Die Hamas wird Israel niemals rechtmäßig als jüdischen Staat anerkennen. Aus dieser Grundüberzeugung heraus verachtet die Hamas den Präsidenten der Palästinensischen Autonomiebehörde, Mahmud Abbas, weil er bereit ist, einen Kompromiss einzugehen und mit Israel über eine Zwei staatenlösung zu verhandeln. Die Aussichten für die Beilegung des israelisch-palästinensischen Konflikts sind im Moment daher schlecht. Trotzdem müssen weitere Schritte unternommen werden, um der Autonomiebehörde (und uns) zu helfen, Strukturen aufzubauen, die zur Verbesserung der Lage beitragen könnten, wie es heutzutage etwa in der Stadt Dschenin der Fall ist.

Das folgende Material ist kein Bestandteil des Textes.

Lemma dedupDeltas_snoc2 (l : Deltas) b a :
  dedupDeltas (l ++ [b; a]) =
  match isDup a b with Some out => l ++ [out] | None => l ++ [b; a] end.
Proof.
  unfold dedupDeltas. rewrite length_app. cbn [length].
  replace (length l + 2 <? 2)%nat with false by (symmetry; apply Nat.ltb_ge; lia).
  replace (length l + 2 - 1)%nat with (length l + 1)%nat by lia.
  replace (length l + 2 - 2)%nat with (length l + 0)%nat by lia.
  rewrite !lookup_app_r by lia. replace (length l + 1 - length l)%nat with 1%nat by lia.
  replace (length l + 0 - length l)%nat with 0%nat by lia. cbn.
  destruct (isDup a b); [|done].
  rewrite insert_app_r, take_app_add. done.
Qed.

(** The outcomes of appending a delta. *)
Lemma dedupDeltas_cases (old : Deltas) (d : Delta O) :
  (dedupDeltas (old ++ [d]) = old ++ [d] /\
   (dType d = Deleted -> forall b, last old = Some b -> dType b <> Deleted)) \/
  exists l b, old = l ++ [b] /\ dType b = Deleted /\ dType d = Deleted /\
    dedupDeltas (old ++ [d]) = l ++ [if is_tombstone (dObject b) then d else b].
Proof.
  destruct old as [|b l _] using rev_ind; [by left; split|].
  rewrite <- (assoc_L (++)). cbn [app]. rewrite dedupDeltas_snoc2.
  unfold isDup, isDeletionDup.
  destruct (decide (dType b = Deleted)) as [Hb|Hb];
    [rewrite (bool_decide_true _ Hb)|rewrite (bool_decide_false _ Hb); left; split; [done|]].
  2:{ intros _ b'. rewrite last_snoc. by intros [= <-]. }
  destruct (decide (dType d = Deleted)) as [Hd|Hd];
    [rewrite (bool_decide_true _ Hd)|rewrite (bool_decide_false _ Hd); by left; split].
  right. exists l, b. cbn. by destruct (is_tombstone (dObject b)).
Qed.

Lemma dedupDeltas_last (old : Deltas) (d : Delta O) :
  exists l d', dedupDeltas (old ++ [d]) = l ++ [d'] /\ dType d' = dType d /\
    (d' = d \/ (dType d = Deleted /\ last old = Some d')).
Proof.
  destruct (dedupDeltas_cases old d) as [[-> _]|(l & b & -> & Hb & Hd & ->)].
  - exists old, d. auto.
  - exists l. eexists. split; [done|]. destruct (is_tombstone (dObject b)); [auto|].
    split; [congruence|]. right. by rewrite last_snoc.
Qed.

Lemma dedupDeltas_nonempty (old : Deltas) (d : Delta O) : dedupDeltas (old ++ [d]) <> [].
Proof.
  destruct (dedupDeltas_last old d) as (l & d' & -> & _). by destruct l.
Qed.

Lemma dedupDeltas_grows (ds old : Deltas) (d : Delta O) :
  grows ds old -> grows ds (dedupDeltas (old ++ [d])).
Proof.
  intros Hg. destruct (dedupDeltas_cases old d) as [[-> _]|(l & b & -> & Hb & Hd & ->)].
  - by constructor.
  - destruct (is_tombstone _); [|done]. by eapply grows_dedup.
Qed.

Lemma dedupDeltas_Forall (P : Delta O -> Prop) (old : Deltas) (d : Delta O) :
  Forall P old -> P d -> Forall P (dedupDeltas (old ++ [d])).
Proof.
  intros Ho Hd. destruct (dedupDeltas_cases old d) as [[-> _]|(l & b & -> & _ & _ & ->)].
  - apply Forall_app. auto.
  - apply Forall_app in Ho as [Hl Hb]. rewrite Forall_singleton in Hb. apply Forall_app. split; [done|].
    apply Forall_singleton. by destruct (is_tombstone (dObject b)).
Qed.

Section put.

Lemma queueActionLocked_put cfg t obj f :
  queueActionLocked cfg t obj f =
  match KeyOf cfg obj with
  | Err e => (f, Err (KeyError obj e))
  | Ok id =>
      match transform cfg obj with
      | Err e => (f, Err e)
      | Ok o => (put id (mkDelta t o) f, Ok tt)
      end
  end.
Proof.
  unfold queueActionLocked. destruct (KeyOf cfg obj) as [id|e]; [|done].
  destruct (transform cfg obj) as [o|e]; [|done].
  assert (0 <? length (dedupDeltas (default [] (items f !! id) ++ [mkDelta t o])) = true)%nat as ->.
  { pose proof (dedupDeltas_nonempty (default [] (items f !! id)) (mkDelta t o)) as Hne.
    destruct (dedupDeltas _); [congruence|done]. }
  done.
Qed.

Lemma put_ok id d f : fifo_ok f -> fifo_ok (put id d f).
Proof.
  intros [Hnd Hmem Hne Hc Hu]. unfold put.
  assert (Hlen : (length (queue f) <=
    length (match items f !! id with None => queue f ++ [id] | Some _ => queue f end))%nat).
  { destruct (items f !! id); [done|]. rewrite length_app. lia. }
  constructor; cbn; [| | |lia|done].
  - destruct (items f !! id) eqn:E; [done|]. apply NoDup_snoc; [done|].
    rewrite Hmem, E. by intros [? ?].
  - intros k. rewrite lookup_insert. destruct (decide (id = k)) as [->|Hk].
    + split; [by eexists|]. intros _. destruct (items f !! k) eqn:E; [by apply Hmem; eexists|].
      apply elem_of_app. right. by apply list_elem_of_singleton.
    + rewrite <- Hmem. destruct (items f !! id); [done|].
      rewrite elem_of_app, list_elem_of_singleton. naive_solver.
  - intros k. rewrite lookup_insert. case_decide; [|apply Hne].
    intros [= E]. by apply dedupDeltas_nonempty in E.
Qed.

Lemma put_sat P id d f : deltas_sat P f -> P id d -> deltas_sat P (put id d f).
Proof.
  intros Hs Hd k ds. cbn. intros [[<- <-]|[_ Hk]]%lookup_insert_Some; [|by eapply Hs].
  apply dedupDeltas_Forall; [|done]. destruct (items f !! id) eqn:E; [by eapply Hs|constructor].
Qed.

Lemma put_prefix id d f : queue f `prefix_of` queue (put id d f).
Proof. cbn. destruct (items f !! id); [done|]. by eexists. Qed.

Aus Sicht der Hamas ist es das Ziel einer Vereinbarung mit Israel, eine langfristige Waffenruhe zu erreichen. Die Bedingungen dafür sind: Rückzug zu den Linien von 1967, Abschaffung aller Siedlungen und Freilassung aller Gefangenen. Sollte Israel sich darauf einlassen, werden wir der Hamas damit erlauben, sich in Gaza zu etablieren. Der Iran wäre in der Lage, seine destabilisierende Rolle in unserer Region mithilfe der Hamas auch weiterhin auszuüben. Der gemäßigte Flügel innerhalb des palästinensischen Volkes würde geschwächt. Nicht zuletzt würden wir der Hamas Legitimität verschaffen. Das auch zum Unbehagen der gemäßigten arabischen Regime, die die Hamas beziehungsweise die Muslimbruderschaft als Gefahr für die langfristige Stabilität derselben Regime betrachten.

Manche werden behaupten, die Politik des Engagements lohne sich allein schon zum Wahren der „Ruhe“. Das kann sein, aber der Preis, den wir langfristig dafür entrichten müssen, könnte sehr hoch ausfallen. Darüber sollten wir uns im Klaren sein. Nehmen wir als zweites Beispiel den Fall Iran. Dort hat die EU-Troika in den vergangenen Jahren unermüdlich versucht, die Politik des Engagements zum Erfolg zu führen. Der Hauptgewinner dieser Politik ist bis heute der Iran geblieben. Im Gespräch zu bleiben, und zwar über Jahre, weder Ja noch Nein zu sagen, das ist ein Riesenerfolg der iranischen Diplomatie. Trotz zahlreicher Angebote ist der Iran keinen Millimeter von seiner Haltung abgewichen, angereichertes Uran zu produzieren. Die Sanktionen hielten sich für den Iran im Bereich des Erträglichen. Eine

Politik des Engagements, die keine Fristen setzt und die zusätzlich zu den Anreizen auch nicht glaubwürdig mit der Keule droht, wird im Fall Iran keine Aussicht auf Erfolg haben. Ich hoffe, dass sich die neue amerikanische Administration darüber im Klaren ist.

Nur wenn wir verstehen, dass eine Politik des Engagements ein Mittel zum Zweck und kein reiner Zweck ist und wenn das Engagement mit klaren Vorstellungen verbunden ist, dann könnte diese Strategie Aussicht auf Erfolg haben.

Der Autor Shimon Stein war von 2001 bis 2007 israelischer Botschafter in Deutschland.